A virus is genetic material contained within an organic particle that invades living cells and uses their host's metabolic processes to produce a new generation of viral particles.
The way they do this varies. Some insert their genetic material into the host's DNA, where it can sit in wait until it's translated at a later date. As the host cell replicates itself, it can make new viruses.
Viruses can also burst their host cell as they expand in numbers, in what's called a lytic cycle of reproduction.
How big are viruses?
The word virus comes from a Latin word describing poisonous liquids. This is because early forms of isolating and imaging microbes couldn't capture such tiny particles.
Similarly, they come in a range of complexities, containing different proteins or surrounded by an array of shells and envelopes to assist in their infection and reproduction of just about every species across every kingdom of life.
Viruses can be encoded in a variety of ways. Rotaviruses are based on a double strand of RNA, for example. Coronaviruses have a single strand of RNA, which is 'positive sense', as in it can be translated directly into new proteins. Influenza has negative sense RNA, meaning it needs an extra transcribing step before it can make proteins.
Smallpox and herpes viruses are examples of DNA viruses, which force the host to transcribe its genome into RNA on entry.

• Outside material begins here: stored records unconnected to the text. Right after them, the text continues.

(* ===== verification/Pipeline.v ===== *)
(** * An execution from end to end ([crates/node/src/scheduler/mod.rs], [vmm/vm_server.rs],
    [crates/shim/src/lib.rs])

    The way of one transaction from the head of the mempool to the result: a turn of the
    scheduling loop picks it, prepares its task and starts a VM; the program in the VM
    fetches the task, works and hands in its result, which is sent to validation as a new
    transaction.  The counterpart of [Submission] on the other side of the mempool. *)

From S2P Require Import Prelude Types Models Files Transaction Event Mempool Workflow Watchdog Resources Scheduler Turns Acl Database Vmm VmServer Protocol P2P Shim Node.

(** ** What is asked of the provider and of the store *)

(** [known vm p]: the provider has [vm].  Such a VM can be stopped, with or without an
    error, and the provider then still has the others. *)
Class StopLaws {P} (provider : Provider P) (known : VMHandle → P → Prop) : Prop := {
  stop_known vm p : known vm p → fst (stop_vm provider vm p) ≠ Panic;
  stop_others vm vm' p : known vm p → known vm' p → vm_id vm' ≠ vm_id vm →
    known vm' (snd (stop_vm provider vm p))
}.

(** Marking a transaction executed does not panic and leaves the programs alone. *)
Class MarkLaws `{Secp} {D} (tx_store : TransactionStore D)
    (find_program : D → Hash → result string (option Program)) : Prop := {
  mark_calm h d : fst (mark_tx_executed tx_store h d) ≠ Panic;
  mark_programs h d p : find_program (snd (mark_tx_executed tx_store h d)) p = find_program d p
}.

(** QEMU: a VM is known by its entry in the registry. *)
Definition qemu_known (vm : VMHandle) (h : Host) : Prop :=
  ∃ handle, vm_registry (host_qemu h) !! vm_id vm = Some handle ∧ cid handle = vm_id vm.

Lemma kill_and_wait_registry kill_ok wait_ok child h :
  host_qemu (snd (kill_and_wait kill_ok wait_ok child h)) = host_qemu h ∧
  fst (kill_and_wait kill_ok wait_ok child h) ≠ Panic.
Proof.
  unfold kill_and_wait. destruct child as [p|]; [|done]. destruct (kill_ok p); [|done].
  unfold mbind, M_bind, modify. simpl. by destruct (wait_ok p).
Qed.

Lemma release_lookup c q vm : vm ≠ c → vm_registry (release_cid c q) !! vm = vm_registry q !! vm.
Proof. intros Hne. unfold release_cid. case_bool_decide; [|done]. simpl. by rewrite lookup_delete_ne. Qed.

#[export] Instance qemu_stop_laws `{Hex} config kill_ok wait_ok env :
  StopLaws (qemu_provider config kill_ok wait_ok env) qemu_known.
Proof.
  split.
  - intros vm p (hd & Hl & _). simpl. unfold Qemu_stop_vm, mbind, M_bind, get. rewrite Hl.
    destruct (kill_and_wait_registry kill_ok wait_ok (child hd) p) as [_ Hn].
    by destruct (kill_and_wait _ _ _ p) as [[] h].
  - intros vm vm' p (hd & Hl & Hc) (hd' & Hl' & Hc') Hne. simpl. unfold Qemu_stop_vm, mbind, M_bind, get.
    rewrite Hl. destruct (kill_and_wait_registry kill_ok wait_ok (child hd) p) as [Hq _].
    exists hd'. split; [|done]. destruct (kill_and_wait _ _ _ p) as [[] h]; simpl in *; rewrite Hq; [|done..].
    by rewrite lookup_delete_ne, release_lookup by congruence.
Qed.

#[export] Instance database_mark_laws `{Secp} scan : MarkLaws (database_tx_store scan) db_find_program.
Proof.
  split; [done|]. intros h t p. simpl. unfold db_mark_tx_executed, modify. simpl.
  by destruct (t_transaction t !! h).
Qed.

Sizes of these genomes also vary. Some of the largest can be over a million base pairs long. On the other hand, an RNA virus that infects bacteria, called MS2, has barely 3,500 base pairs.
It's impossible to know with certainty just how many types of viruses exist in the natural world, with numbers climbing as researchers use new tools to search for classified and unknown genetic signatures in the soil, oceans, and even the skies. Rough estimates suggest there could be as many as 100 million types of virus on Earth's surface.
Are viruses alive?
This is a question scientists continue to discuss as definitions of life and ecology change. Current thinking suggests viruses should be considered part of a complex living system, one that extends between all organisms.
'Virions' are the inactive particles that move through the environment, which we don't tend to think of as alive. Only once they're part of a cell do viruses take on living characteristics of their own, borrowing the host's biochemistry to reproduce.
As such, it's more accurate to think of viruses as part of the continuum between chemistry and biology, one that isn't clearly divided into living and non-living.